Supportive Role Played by Precore and PreS2 Genomic Changes in the Establishment of Lamivudine‐Resistant Hepatitis B Virus

Abstract

Hepatitis B virus (HBV) establishes lamivudine resistance via the resistance-causative rtM204V/I mutation and the replication-compensatory rtL180M mutation. However, both lamivudine-resistant viruses with and those without rtL180M can exist in clinical settings. To elucidate the differences between viruses with and those without rtL180M, we conducted full-length sequencing analysis of HBV derived from patients with type B chronic hepatitis showing lamivudine resistance. The full-length HBV DNA sequences derived from 44 patients showing lamivudine resistance were determined by polymerase chain reaction direct sequencing. Viral replicative competence was examined by in vitro transfection analysis using various HBV-expressing plasmids. Throughout the HBV genome, a precore-defective A1896 mutation and a short deletion in the preS2 gene were detected more frequently in viruses without rtL180M than in those with it (64% vs. 17% [P < .005] and 50% vs. 10% [P < .01], respectively).
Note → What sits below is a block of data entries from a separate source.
Lemma drm_mode_output_property_set_ioctl_result_witness :
  let F := Examples.funcs_ex (fun _ => false) (fun _ => false)
             (Some (fun _ v => Z.of_N v)) in
  let d := Examples.prop_dev DRM_MODE_PROP_RANGE [0; 100]%N in
  drm_mode_output_property_set_ioctl F (mkSetProp 1 2 50) d =
    (50, dev_log (Ev_output_set_property 0 0 50) d) /\
  drm_mode_output_property_set_ioctl F (mkSetProp 1 2 150) d = (- EINVAL, d).
Proof.
  intros F d. split.
  - apply (drm_mode_output_property_set_ioctl_result F d (mkSetProp 1 2 50) 0 0);
      try reflexivity.
    exists 0%nat. split; [unfold DRM_OUTPUT_MAX_PROPERTY; lia | reflexivity].
  - apply (drm_mode_output_property_set_ioctl_result F d (mkSetProp 1 2 150) 0 0);
      try reflexivity.
    exists 0%nat. split; [unfold DRM_OUTPUT_MAX_PROPERTY; lia | reflexivity].
Defined.

(** C2, counterexample: a blob property (neither immutable, nor
    range-flagged, nor enum-flagged) attached to an output whose driver
    has a [set_property] returning 0: setting value 7 is rejected with
    [-EINVAL] and the driver is not called, because the value is not in
    the (empty) value list. *)
Lemma drm_mode_output_property_set_ioctl_blob_rejected :
  let F := Examples.funcs_ex (fun _ => false) (fun _ => false)
             (Some (fun _ _ => 0)) in
  let d := Examples.prop_dev DRM_MODE_PROP_BLOB [] in
  has_flag (prop_flags (props d 0)) DRM_MODE_PROP_IMMUTABLE = false /\
  has_flag (prop_flags (props d 0)) DRM_MODE_PROP_RANGE = false /\
  has_flag (prop_flags (props d 0)) DRM_MODE_PROP_ENUM = false /\
  drm_mode_output_property_set_ioctl F (mkSetProp 1 2 7) d = (- EINVAL, d) /\
  trace d = [].
Proof. repeat split; vm_compute; reflexivity. Qed.

(** ** The mode-apply protocol *)

Section ModeSetFacts.
Variable F : drm_funcs.

Lemma dev_log_with_trace (e : event) (d : dev) :
  dev_log e d = with_trace d (trace d ++ [e]).
Proof. reflexivity. Qed.

Lemma with_trace_self (d : dev) : with_trace d (trace d) = d.
Proof. destruct d; reflexivity. Qed.

Lemma for_each_output_on_spec (c : nat) (f : nat -> event) (os : list nat) (d : dev) :
  exists evs, for_each_output_on c f os d = (tt, with_trace d (trace d ++ evs)) /\
              (forall e, In e evs -> exists o, e = f o).
Proof.
  revert d; induction os as [|o os IH]; intros d; simpl.
  - exists []. rewrite app_nil_r, with_trace_self. split; [reflexivity | intros e []].
  - unfold bind, get_output. simpl.
    destruct (ptr_eqb (output_crtc (outputs d o)) (Some c)).
    + unfold log, modify. destruct (IH (dev_log (f o) d)) as [evs [E H]].
      rewrite E. exists (f o :: evs). split.
      * simpl. rewrite <- app_assoc. reflexivity.
      * intros e [<-|He]; [exists o; reflexivity | auto].
    + unfold ret. destruct (IH d) as [evs [E H]]. rewrite E. exists evs. auto.
Qed.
In vitro transfection analysis revealed that the level of reduction in intracellular viral replication caused by the introduction of lamivudine resistance-associated mutations was lower in precore-defective and preS2-deleted viruses than in wild-type virus. Both the precore-defective mutation and the preS2 deletion may play a supportive role in the replication of lamivudine-resistant HBV, which may be a reason for there being no need for the compensatory rtL180M mutation in lamivudine-resistant HBV possessing the precore and preS2 genomic changes.